(** ** Routing *)

(** The suffixes of a name at its labels, from the whole name on. *)
Fixpoint suffixes_from (fuel : nat) (q : string) (off : nat) : list string :=
  match fuel with
  | O => []
  | S fuel' =>
      let '(off', end_) := NextLabel q off in
      drop_str off q :: (if end_ : bool then [] else suffixes_from fuel' q off')
  end.

Definition suffixes (q : string) : list string := suffixes_from (S (String.length q)) q 0.

(** The configurations of a zone that decide: the one without plugins, or
    those whose filters pass. *)
Definition decides w r (h : Site) : bool :=
  match pluginChain h with
  | None => true
  | Some _ => passAllFilterFuncs w r (FilterFuncs (site_config h))
  end.

Definition deciding s w r (q : string) : list (option Chain) :=
  suffixes q ≫= fun z => pluginChain <$> filter (fun h => decides w r h = true) (default [] (zones s !! z)).

(** The topmost of the deciding chains, unless a configuration without
    plugins comes first. *)
Fixpoint topmost (l : list (option Chain)) (ds : option Chain) : routed :=
  match l with
  | [] => Searching ds
  | None :: _ => Refused
  | Some c :: l' => topmost l' (Some c)
  end.

(** The nearest of them. *)
Definition nearest (l : list (option Chain)) (rest : routed) : routed :=
  match l with
  | [] => rest
  | None :: _ => Refused
  | Some c :: _ => To c
  end.

Lemma scan_nearest w r hs :
  scan w r false hs None = nearest (pluginChain <$> filter (fun h => decides w r h = true) hs) (Searching None).
Proof.
  induction hs as [|h hs IH]; [done|]. cbn [scan]. rewrite filter_cons.
  destruct (decide (decides w r h = true)) as [D|D]; unfold decides in D; rewrite ?fmap_cons;
    destruct (pluginChain h) as [c|]; try done.
  - by rewrite D.
  - by rewrite (not_true_is_false _ D).
Qed.

Lemma scan_topmost w r hs ds :
  scan w r true hs ds = topmost (pluginChain <$> filter (fun h => decides w r h = true) hs) ds.
Proof.
  revert ds. induction hs as [|h hs IH]; intros ds; [done|]. cbn [scan]. rewrite filter_cons.
  destruct (decide (decides w r h = true)) as [D|D]; unfold decides in D; rewrite ?fmap_cons;
    destruct (pluginChain h) as [c|]; try done.
  - rewrite D. simpl. by rewrite IH.
  - by rewrite (not_true_is_false _ D).
Qed.

Lemma nearest_app a b rest : nearest (a ++ b) rest = nearest a (nearest b rest).
Proof. by destruct a as [|[]]. Qed.

Lemma topmost_app a b ds : topmost (a ++ b) ds = match topmost a ds with Searching ds' => topmost b ds' | x => x end.
Proof. revert ds. induction a as [|[c|] a IH]; intros ds; simpl; auto. Qed.

(** The loop ends within its fuel and looks at the suffixes in order. *)
Lemma route_loop_spec fuel s w r (is_ds : bool) q off ds :
  (off <= String.length q < off + fuel)%nat -> (is_ds = false -> ds = None) ->
  let l := suffixes_from fuel q off ≫= fun z => pluginChain <$> filter (fun h => decides w r h = true) (default [] (zones s !! z)) in
  route_loop fuel s w r is_ds q off ds = Ok (if is_ds then topmost l ds else nearest l (Searching None)).
Proof.
  revert off ds. induction fuel as [|fuel IH]; intros off ds Hf Hds; [exfalso; lia|].
  cbn [suffixes_from route_loop]. destruct (NextLabel q off) as [off' end_] eqn:E. rewrite bind_cons.
  assert (end_ = false -> forall ds', (is_ds = false -> ds' = None) -> route_loop fuel s w r is_ds q off' ds'
    = Ok (let l := suffixes_from fuel q off' ≫= fun z => pluginChain <$> filter (fun h => decides w r h = true) (default [] (zones s !! z)) in
          if is_ds then topmost l ds' else nearest l (Searching None))) as Hnext.
  { intros -> ds' Hd. apply NextLabel_some in E. apply IH; [lia|done]. }
  destruct is_ds; cbn [negb] in *.
  - rewrite scan_topmost, topmost_app. destruct (topmost _ ds) as [| |ds']; try done.
    destruct end_; [done|]. by rewrite Hnext.
  - rewrite (Hds eq_refl), scan_nearest, nearest_app. destruct (pluginChain <$> _) as [|[c|] l]; try done.
    cbn [nearest]. destruct end_; [done|]. by rewrite Hnext.
Qed.

Lemma route_eq s w r q :
  route s w r q =
  Ok (match (if decide (Qtype q = TypeDS) then topmost (deciding s w r (ToLower (QName q))) None
             else nearest (deciding s w r (ToLower (QName q))) (Searching None)) with
      | Refused => None
      | To c => Some c
      | Searching (Some c) => Some c
      | Searching None => scan_root w r (default [] (zones s !! dot))
      end).
Proof.
  unfold route. rewrite route_loop_spec by (lia || done). unfold deciding, suffixes. simpl.
  case_bool_decide; [rewrite decide_True by done|rewrite decide_False by done]; by case_match; repeat case_match.
Qed.

(** C27. Routing follows the suffixes of the name.  Taking the configurations
    of all the suffixes of the question's name, from the whole name to the
    last label, that have no plugins or whose filters pass: an ordinary query
    is served by the first of them, so by the most specific zone; a query for
    a DS record by the last; either is refused when the configuration it
    stops at, or meets on the way for DS, has no plugins; and when there is
    none at all the first passing configuration of the root zone serves it.
    The loop always ends. *)
Theorem route_reference s w r q :
  route s w r q =
  Ok (match (if decide (Qtype q = TypeDS) then topmost (deciding s w r (ToLower (QName q))) None
             else nearest (deciding s w r (ToLower (QName q))) (Searching None)) with
      | Refused => None
      | To c => Some c
      | Searching (Some c) => Some c
      | Searching None => scan_root w r (default [] (zones s !! dot))
      end).
Proof. apply route_eq. Qed.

◇ ◇ ◇ ◇

- [Task objective]: Reproduce each of the entries exactly, omitting none.

- [Written solution]:
(** ** Routing *)

(** The suffixes of a name at its labels, from the whole name on. *)
Fixpoint suffixes_from (fuel : nat) (q : string) (off : nat) : list string :=
  match fuel with
  | O => []
  | S fuel' =>
      let '(off', end_) := NextLabel q off in
      drop_str off q :: (if end_ : bool then [] else suffixes_from fuel' q off')
  end.

Definition suffixes (q : string) : list string := suffixes_from (S (String.length q)) q 0.

(** The configurations of a zone that decide: the one without plugins, or
    those whose filters pass. *)
Definition decides w r (h : Site) : bool :=
  match pluginChain h with
  | None => true
  | Some _ => passAllFilterFuncs w r (FilterFuncs (site_config h))
  end.

Definition deciding s w r (q : string) : list (option Chain) :=
  suffixes q ≫= fun z => pluginChain <$> filter (fun h => decides w r h = true) (default [] (zones s !! z)).

(** The topmost of the deciding chains, unless a configuration without
    plugins comes first. *)
Fixpoint topmost (l : list (option Chain)) (ds : option Chain) : routed :=
  match l with
  | [] => Searching ds
  | None :: _ => Refused
  | Some c :: l' => topmost l' (Some c)
  end.

(** The nearest of them. *)
Definition nearest (l : list (option Chain)) (rest : routed) : routed :=
  match l with
  | [] => rest
  | None :: _ => Refused
  | Some c :: _ => To c
  end.

Lemma scan_nearest w r hs :
  scan w r false hs None = nearest (pluginChain <$> filter (fun h => decides w r h = true) hs) (Searching None).
Proof.
  induction hs as [|h hs IH]; [done|]. cbn [scan]. rewrite filter_cons.
  destruct (decide (decides w r h = true)) as [D|D]; unfold decides in D; rewrite ?fmap_cons;
    destruct (pluginChain h) as [c|]; try done.
  - by rewrite D.
  - by rewrite (not_true_is_false _ D).
Qed.

Lemma scan_topmost w r hs ds :
  scan w r true hs ds = topmost (pluginChain <$> filter (fun h => decides w r h = true) hs) ds.
Proof.
  revert ds. induction hs as [|h hs IH]; intros ds; [done|]. cbn [scan]. rewrite filter_cons.
  destruct (decide (decides w r h = true)) as [D|D]; unfold decides in D; rewrite ?fmap_cons;
    destruct (pluginChain h) as [c|]; try done.
  - rewrite D. simpl. by rewrite IH.
  - by rewrite (not_true_is_false _ D).
Qed.

Lemma nearest_app a b rest : nearest (a ++ b) rest = nearest a (nearest b rest).
Proof. by destruct a as [|[]]. Qed.

Lemma topmost_app a b ds : topmost (a ++ b) ds = match topmost a ds with Searching ds' => topmost b ds' | x => x end.
Proof. revert ds. induction a as [|[c|] a IH]; intros ds; simpl; auto. Qed.

(** The loop ends within its fuel and looks at the suffixes in order. *)
Lemma route_loop_spec fuel s w r (is_ds : bool) q off ds :
  (off <= String.length q < off + fuel)%nat -> (is_ds = false -> ds = None) ->
  let l := suffixes_from fuel q off ≫= fun z => pluginChain <$> filter (fun h => decides w r h = true) (default [] (zones s !! z)) in
  route_loop fuel s w r is_ds q off ds = Ok (if is_ds then topmost l ds else nearest l (Searching None)).
Proof.
  revert off ds. induction fuel as [|fuel IH]; intros off ds Hf Hds; [exfalso; lia|].
  cbn [suffixes_from route_loop]. destruct (NextLabel q off) as [off' end_] eqn:E. rewrite bind_cons.
  assert (end_ = false -> forall ds', (is_ds = false -> ds' = None) -> route_loop fuel s w r is_ds q off' ds'
    = Ok (let l := suffixes_from fuel q off' ≫= fun z => pluginChain <$> filter (fun h => decides w r h = true) (default [] (zones s !! z)) in
          if is_ds then topmost l ds' else nearest l (Searching None))) as Hnext.
  { intros -> ds' Hd. apply NextLabel_some in E. apply IH; [lia|done]. }
  destruct is_ds; cbn [negb] in *.
  - rewrite scan_topmost, topmost_app. destruct (topmost _ ds) as [| |ds']; try done.
    destruct end_; [done|]. by rewrite Hnext.
  - rewrite (Hds eq_refl), scan_nearest, nearest_app. destruct (pluginChain <$> _) as [|[c|] l]; try done.
    cbn [nearest]. destruct end_; [done|]. by rewrite Hnext.
Qed.

Lemma route_eq s w r q :
  route s w r q =
  Ok (match (if decide (Qtype q = TypeDS) then topmost (deciding s w r (ToLower (QName q))) None
             else nearest (deciding s w r (ToLower (QName q))) (Searching None)) with
      | Refused => None
      | To c => Some c
      | Searching (Some c) => Some c
      | Searching None => scan_root w r (default [] (zones s !! dot))
      end).
Proof.
  unfold route. rewrite route_loop_spec by (lia || done). unfold deciding, suffixes. simpl.
  case_bool_decide; [rewrite decide_True by done|rewrite decide_False by done]; by case_match; repeat case_match.
Qed.

(** C27. Routing follows the suffixes of the name.  Taking the configurations
    of all the suffixes of the question's name, from the whole name to the
    last label, that have no plugins or whose filters pass: an ordinary query
    is served by the first of them, so by the most specific zone; a query for
    a DS record by the last; either is refused when the configuration it
    stops at, or meets on the way for DS, has no plugins; and when there is
    none at all the first passing configuration of the root zone serves it.
    The loop always ends. *)
Theorem route_reference s w r q :
  route s w r q =
  Ok (match (if decide (Qtype q = TypeDS) then topmost (deciding s w r (ToLower (QName q))) None
             else nearest (deciding s w r (ToLower (QName q))) (Searching None)) with
      | Refused => None
      | To c => Some c
      | Searching (Some c) => Some c
      | Searching None => scan_root w r (default [] (zones s !! dot))
      end).
Proof. apply route_eq. Qed.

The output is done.